土耳其傳統水拓畫學習筆記(三):土耳其水拓畫藝術教材第一單元:水拓畫的哲學與應用






土耳其水拓畫藝術教材—第一單元:水拓畫的哲學與應用

封面圖片:Mustafa Düzgünman, Çiçekli Ebru來源:
1 土耳其水拓畫藝術學習筆記
1.3 水拓畫術語辭典

土耳其水拓畫藝術學習筆記

作為探索土耳其水拓畫(Ebru)系列文章的第三篇,今天要分享的是這門藝術的精神層面。繼第一篇介紹當代大師Alparslan Babaoğlu的訪談,第二篇整理專業術語後,本篇將根據土耳其教育部教材《ANADOLU İMAM HATİP LİSELERİ- EBRU》,深入探討水拓畫的定義、歷史源流,以及其所蘊含的哲學思想。

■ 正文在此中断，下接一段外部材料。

(** [deleted]: whether Fast DDS let go of the listener and the endpoint; the
    Context keeps an endpoint it cannot delete. *)
Definition give_back (deleted : GUID_t -> bool) (r : Resource) (e : Entities) : Entities :=
  match r with
  | R_topic t ty => with_held (erase_first (fun h => bool_decide (h = (t, ty))) (held e)) e
  | R_native n =>
      if deleted (native_guid n)
      then with_natives (erase_first (fun n' => bool_decide (n' = n)) (natives e)) e
      else e
  | R_local q _ _ _ _ _ => with_graph (remove_local_endpoint q (graph e)).1 e
  | R_subscription i => with_graph (unsubscribe i (graph e)) e
  | R_callback i => with_callbacks (next_callback e) (erase_first (Z.eqb i) (callbacks e)) e
  end.

(** Resources are listed with the latest first.  The destructors of the
    facades give those of different kinds back in another order, with the same
    effect ([give_back_comm]). *)
Definition take_all (rs : list Resource) (e : Entities) : Entities := foldr take_resource e rs.
Definition give_back_all (deleted : GUID_t -> bool) (rs : list Resource) (e : Entities) : Entities :=
  foldl (fun e r => give_back deleted r e) e rs.

(** ** Transactions *)

Definition Tx (A : Type) : Type := Entities -> Result A * Entities.

#[export] Instance Tx_ret : MRet Tx := fun A a e => (success a, e).
#[export] Instance Tx_bind : MBind Tx := fun A B f m e =>
  match m e with
  | (success a, e) => f a e
  | (failure err, e) => (failure err, e)
  end.

Definition lift {A} (r : Result A) : Tx A := fun e => (r, e).
Definition require (b : bool) (err : Error) : Tx unit := lift (if b then success tt else failure err).

(** What follows runs with [rs] held, and gives them back if it fails. *)
Definition protect {A} (deleted : GUID_t -> bool) (rs : list Resource) (body : Tx A) : Tx A := fun e =>
  match body e with
  | (success a, e) => (success a, e)
  | (failure err, e) => (failure err, give_back_all deleted rs e)
  end.

Definition scoped {A} (deleted : GUID_t -> bool) (r : Resource) (body : Tx A) : Tx A := fun e =>
  protect deleted [r] body (take_resource r e).

(** A subscription to the graph; its id is 0 when there is none left to give,
    and the graph has become unavailable then. *)
Definition subscribing {A} (deleted : GUID_t -> bool) (body : Z -> Tx A) : Tx A := fun e =>
  match subscribe (graph e) with
  | (Some i, _) => scoped deleted (R_subscription i) (body i) e
  | (None, g) => body 0 (with_graph g e)
  end.

(** [register_shutdown_callback]; [closing]: the Context is being shut down by
    then.  The id is 0 when the callback is refused. *)
Definition registering {A} (deleted : GUID_t -> bool) (closing : bool) (body : Z -> Tx A) : Tx A := fun e =>
  if closing || (next_callback e =? 0) then body 0 e
  else scoped deleted (R_callback (next_callback e)) (body (next_callback e)) e.

(** ** Nodes and the facades they create *)

Record Node := MkNode { n_name : str; n_namespace : str; n_remaps : list RemapRule; n_id : Z }.

(** The Context's runtime mode and QoS baselines. *)
Record Setting := MkSetting { runtime_mode : RuntimeMode; writer_qos_baseline : EndpointQos; reader_qos_baseline : EndpointQos }.

(** [closing]: the shutdown has begun when a client registers its callback. *)
Record Calls := MkCalls {
  operation : bool;
  acquire_topic : str -> str -> Result unit;
  create_native : EndpointKind -> str -> option GUID_t;
  closing : bool;
  is_shutdown : bool }.

(** An endpoint's GUID with its DDS topic and type. *)
Record Endpoint := MkEndpoint { e_guid : GUID_t; e_kind : EndpointKind; e_topic : str; e_type : str }.

Record TopicFacade := MkTopicFacade { t_name : str; t_qos : Qos; t_endpoint : Endpoint }.
(** A client or a server: its request and its response endpoint, its
    subscription to the graph, and the shutdown callback a client has. *)
Record ServiceFacade := MkServiceFacade {
  s_name : str; s_qos : Qos; s_request : Endpoint; s_response : Endpoint; s_subscription : Z; s_callback : Z }.

Record ServiceType := MkServiceType { request_type : str; response_type : str }.

Definition shut_down : Error := MkError ContextShutdown "Context is shut down".

Definition resolved (n : Node) (name : str) : Result str :=
  resolve_remapped_name (n_name n) (n_namespace n) (n_remaps n) name.

(** The [nullptr] check of a creation. *)
Definition native_of (c : Calls) (k : EndpointKind) (topic : str) (message : string) : Result GUID_t :=
  match create_native c k topic with Some guid => success guid | None => fail DDSError message end.

Definition native_resource (h : Endpoint) : Resource := R_native (MkNative (e_guid h) (e_kind h) (e_topic h)).
(** [bind_endpoint_metadata] *)
Definition local_resource (node : Z) (qos : Qos) (h : Endpoint) : Resource :=
  R_local (e_guid h) (e_kind h) (e_topic h) (e_type h) qos node.
Definition topic_resource (h : Endpoint) : Resource := R_topic (e_topic h) (e_type h).

Definition topic_resources (node : Z) (f : TopicFacade) : list Resource :=
  [local_resource node (t_qos f) (t_endpoint f); native_resource (t_endpoint f); topic_resource (t_endpoint f)].

(** A client creates its request writer first, a server its request reader;
    a client subscribes when it has its endpoints, a server before. *)
Definition client_resources (node : Z) (f : ServiceFacade) : list Resource :=
  [R_callback (s_callback f); R_subscription (s_subscription f);
   local_resource node (s_qos f) (s_response f); local_resource node (s_qos f) (s_request f);
   native_resource (s_response f); native_resource (s_request f);
   topic_resource (s_response f); topic_resource (s_request f)].

Definition server_resources (node : Z) (f : ServiceFacade) : list Resource :=
  [local_resource node (s_qos f) (s_response f); local_resource node (s_qos f) (s_request f);
   native_resource (s_response f); native_resource (s_request f); R_subscription (s_subscription f);
   topic_resource (s_response f); topic_resource (s_request f)].

Section Factories.
Context {durations : FastDuration} (s : Setting) (n : Node) (deleted : GUID_t -> bool).

Definition native_qos (k : EndpointKind) (qos : Qos) : Result EndpointQos :=
  match k with
  | Writer => to_writer_qos qos (runtime_mode s) (writer_qos_baseline s)
  | Reader => to_reader_qos qos (runtime_mode s) (reader_qos_baseline s)
  end.

Definition create_topic_facade (k : EndpointKind) (message : string) (type topic_name : str) (qos : Qos) (c : Calls)
    : Tx TopicFacade :=
  logical_name ← lift (resolved n topic_name);
  _ ← lift (native_qos k qos);
  _ ← require (operation c) shut_down;
  let dds_name := dds_topic_name (runtime_mode s) logical_name in
  _ ← lift (acquire_topic c dds_name type);
  scoped deleted (R_topic dds_name type) (
    guid ← lift (native_of c k dds_name message);
    let h := MkEndpoint guid k dds_name type in
    scoped deleted (native_resource h) (
    scoped deleted (local_resource (n_id n) qos h) (
    mret (MkTopicFacade logical_name qos h)))).

Definition create_publisher := create_topic_facade Writer "Fast DDS failed to create a DataWriter".
Definition create_subscriber := create_topic_facade Reader "Fast DDS failed to create a DataReader".

Definition create_client (type : ServiceType) (service_name : str) (qos : Qos) (c : Calls) : Tx ServiceFacade :=
  logical_name ← lift (resolved n service_name);
  _ ← lift (native_qos Writer qos);
  _ ← lift (native_qos Reader qos);
  _ ← require (operation c) shut_down;
  let request_topic_name := service_topic_name (runtime_mode s) logical_name true in
  let response_topic_name := service_topic_name (runtime_mode s) logical_name false in
  _ ← lift (acquire_topic c request_topic_name (request_type type));
  scoped deleted (R_topic request_topic_name (request_type type)) (
  _ ← lift (acquire_topic c response_topic_name (response_type type));
  scoped deleted (R_topic response_topic_name (response_type type)) (
  writer ← lift (native_of c Writer request_topic_name "Fast DDS failed to create request writer");
  let request := MkEndpoint writer Writer request_topic_name (request_type type) in
  scoped deleted (native_resource request) (
  reader ← lift (native_of c Reader response_topic_name "Fast DDS failed to create response reader");
  let response := MkEndpoint reader Reader response_topic_name (response_type type) in
  scoped deleted (native_resource response) (
  scoped deleted (local_resource (n_id n) qos request) (
  scoped deleted (local_resource (n_id n) qos response) (
  subscribing deleted (fun subscription =>
  registering deleted (closing c) (fun callback =>
  _ ← require (negb (subscription =? 0) && negb (callback =? 0))
        (if is_shutdown c then shut_down else MkError DDSError "Client discovery wait registration failed");
  mret (MkServiceFacade logical_name qos request response subscription callback))))))))).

1. ÜNİTE: EBRU SANATIN FELSEFE VE UYGULAMA 第一單元:水拓畫的哲學與應用

1. Ebru Sanatının Tanımı ve Amacı 水拓畫的定義與目的

Ebru, kıvamlı suyun üzerine, gül dalı ve at kılından mamül fırçalar yardımıyla, sığır ödü ilave edilerek ayarlanmış, suda erimez boyaların yüzeye serpilmesiyle ve kâğıda alınmasıyla oluşan kâğıt bezeme (süsleme) sanatıdır.

水拓畫是一種紙張裝飾藝術,使用玫瑰枝與馬毛製成的筆刷,在調製好黏度的水面上,添加牛膽汁調和不溶於水的顏料,將其灑在水面上後轉印到紙上而成。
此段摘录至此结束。